You can for example use a thread which sleeps for 0.2 seconds into a while

#include<stdio.h>
#include<string.h>
#include<pthread.h>
#include<stdlib.h>
#include<unistd.h>

pthread_t tid;

void* doSomeThing() {
    While(1){
         //execute my command
         sleep(0.2)
     } 
}

int main(void)
{
    int i = 0;
    int err;


    err = pthread_create(&(tid), NULL, &doSomeThing, NULL);
    if (err != 0)
        printf("\ncan't create thread :[%s]", strerror(err));
    else
        printf("\n Thread created successfully\n");



    return 0;
}

use it to know how to create a thread : create a thread (this is the link I've used to paste this code)

Couim
  • 195
  • 1
  • 9
  • Thanks for your answer, although I was ideally looking for something that would not involve C programming, but only using existing Unix tools! – BenMorel May 03 '16 at 09:52
  • Yeah, the stackoverflow answer to this might for example be to use a token bucket shared between multiple worker threads, but asking on Unix.SE suggests more of a "Power user" rather than "programmer" approach is wanted :-) Still, `cc` is an existing Unix tool, and this isn't a lot of code! – Steve Jessop May 03 '16 at 11:30
1

Using node.js you can start a single thread that executes the bash script every 200 milliseconds no matter how long the response takes to come back because the response comes through a callback function.

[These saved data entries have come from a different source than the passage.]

Definition ipfs_journal_message_encode (message : JournalMessage) (max_buffer_size : Z)
  : cres bytes bytes :=
  if max_buffer_size <=? 0 then Err []
  else
    out ← emit (protobuf_encode_varint 1 WIRETYPE_VARINT (jm_current_epoch message)
                  (size_sub max_buffer_size 0)) [];
    out ← emit (protobuf_encode_varint 2 WIRETYPE_VARINT (jm_start_epoch message)
                  (size_sub max_buffer_size (len out))) out;
    out ← emit (protobuf_encode_varint 3 WIRETYPE_VARINT (jm_end_epoch message)
                  (size_sub max_buffer_size (len out))) out;
    vector_loop (journal_encode_entry max_buffer_size) (jm_journal_entries message) out.

(** The verdict on the length-delimited bytes of an entry is not looked at, so
    on failure the uninitialised [temp] is passed on. *)
Definition journal_message_decode_field (buffer : bytes) (buffer_length pos field_no : Z)
  (s : JournalMessage * bool) : cres (JournalMessage * bool) (JournalMessage * bool * Z) :=
  let '(out, got) := s in
  let at_pos := bdrop pos buffer in
  let room := size_sub buffer_length pos in
  if field_no =? 1 then
    match protobuf_decode_varint at_pos room with
    | None => Err s
    | Some (v, bytes_read) =>
        Ok (MkJournalMessage v (jm_start_epoch out) (jm_end_epoch out) (jm_journal_entries out),
            true, bytes_read)
    end
  else if field_no =? 2 then
    match protobuf_decode_varint at_pos room with
    | None => Err s
    | Some (v, bytes_read) =>
        Ok (MkJournalMessage (jm_current_epoch out) v (jm_end_epoch out) (jm_journal_entries out),
            true, bytes_read)
    end
  else if field_no =? 3 then
    match protobuf_decode_varint at_pos room with
    | None => Err s
    | Some (v, bytes_read) =>
        Ok (MkJournalMessage (jm_current_epoch out) (jm_start_epoch out) v
              (jm_journal_entries out), true, bytes_read)
    end
  else if field_no =? 4 then
    match protobuf_decode_length_delimited at_pos room with
    | None => Undef
    | Some (temp, bytes_read) =>
        entry ← on_err (ipfs_journal_entry_decode temp (len temp)) s;
        Ok (MkJournalMessage (jm_current_epoch out) (jm_start_epoch out) (jm_end_epoch out)
              (libp2p_utils_vector_add (jm_journal_entries out) entry), true, bytes_read)
    end
  else Ok (s, 0).

Definition ipfs_journal_message_decode (incoming : bytes) (incoming_size : Z)
  : cres unit JournalMessage :=
  when_got (field_loop (journal_message_decode_field incoming incoming_size) incoming
              incoming_size (loop_fuel incoming_size) 0 (ipfs_journal_message_new, false)).
End Messages.

(** ** The protocol *)

(** A record of the journal store (include/ipfs/repo/fsrepo/journalstore.h). *)
Record JournalRecord := MkJournalRecord {
  jr_timestamp : Z;
  jr_pin : Z;
  jr_pending : Z;
  jr_hash : option bytes;
  jr_hash_size : Z
}.

Inductive JournalAction := JOURNAL_ENTRY_NEEDED | JOURNAL_TIME_ADJUST | JOURNAL_REMOTE_NEEDS.

Record JournalToDo := MkJournalToDo {
  td_action : JournalAction;
  td_local_timestamp : Z;
  td_remote_timestamp : Z;
  td_hash : option bytes;
  td_hash_size : Z
}.

Definition ipfs_journal_todo_new : JournalToDo :=
  MkJournalToDo JOURNAL_ENTRY_NEEDED 0 0 None 0.

(** [data] is what the message's pointer designates, [data_size] what the
    message says of it. [strnstr] looks at the first [data_size] bytes, up to a
    NUL. *)
Definition ipfs_journal_can_handle (data : option bytes) (data_size : Z) : bool :=
  match data with
  | None => false
  | Some data =>
      if (data_size =? 0) || (data_size <? 21) then false
      else bool_decide (strstr (c_str (btake data_size data)) (str "/ipfs/journalio/1.0.0") = Some O)
  end.

(** The signed difference of two [unsigned long long]. *)
Definition i64_diff (a b : Z) : Z := (u64 (a - b) + 2 ^ 63) mod 2 ^ 64 - 2 ^ 63.

Section Protocol.
Context {PB : Protobuf} {VE : Libp2pVector} {DS : Datastore}.

(** A record of the journal store, put in the message of
    [ipfs_journal_sync]. *)
Definition journal_sync_record {E} (rec : JournalRecord) (message : JournalMessage)
  : cres E JournalMessage :=
  let end_epoch := if jm_end_epoch message <? jr_timestamp rec then jr_timestamp rec
                   else jm_end_epoch message in
  let start_epoch :=
    if (jm_start_epoch message =? 0) || (jr_timestamp rec <? jm_start_epoch message)
    then jr_timestamp rec else jm_start_epoch message in
  hash ← mem_read (jr_hash rec) (jr_hash_size rec);
  let entry := MkJournalEntry (jr_timestamp rec) 1 (Some hash) (jr_hash_size rec) in
  Ok (MkJournalMessage (jm_current_epoch message) start_epoch end_epoch
        (libp2p_utils_vector_add (jm_journal_entries message) entry)).

(** The message of [ipfs_journal_sync] at a time. *)
Definition journal_sync_message {E} (journal_records : vector JournalRecord) (now : Z)
  : cres E JournalMessage :=
  message ← vector_loop journal_sync_record journal_records ipfs_journal_message_new;
  Ok (MkJournalMessage now (jm_start_epoch message) (jm_end_epoch message)
        (jm_journal_entries message)).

var util = require('util')
exec = require('child_process').exec

setInterval(function(){
        child  = exec('fullpath to bash script',
                function (error, stdout, stderr) {
                console.log('stdout: ' + stdout);
                console.log('stderr: ' + stderr);
                if (error !== null) {
                        console.log('exec error: ' + error);
                }
        });
},200);

This javascript runs every 200 milliseconds and the response is got through the callback function function (error, stdout, stderr).

In this way you can control that it never exceeds the 5 calls per second independently of how slow or fast is the execution of the command or how much it has to wait for a response.

jcbermu
  • 4,626
  • 17
  • 26
  • I like this solution: it starts *exactly* 5 commands per second, at regular intervals. The only drawback I can see is that it lacks a safeguard of having at most n processes running at a time! If this is something you could include easily? I'm not familiar with node.js. – BenMorel May 03 '16 at 09:55
0

I've used Stéphane Chazelas' pv-based solution for some time, but found out that it exited randomly (and silently) after some time, anywhere from a few minutes to a few hours. -- Edit: The reason was that my PHP script occasionally died because of a max execution time exceeded, exiting with status 255.

So I decided to write a simple command-line tool that does exactly what I need.

Achieving my original goal is as simple as:

./parallel.phar 5 20 ./my-command-line-script

It starts almost exactly 5 commands per second, unless there are already 20 concurrent processes, in which case it skips the next execution(s) until a slot becomes available.

This tool is not sensitive to a status 255 exit.

BenMorel
  • 4,447
  • 8
  • 36
  • 46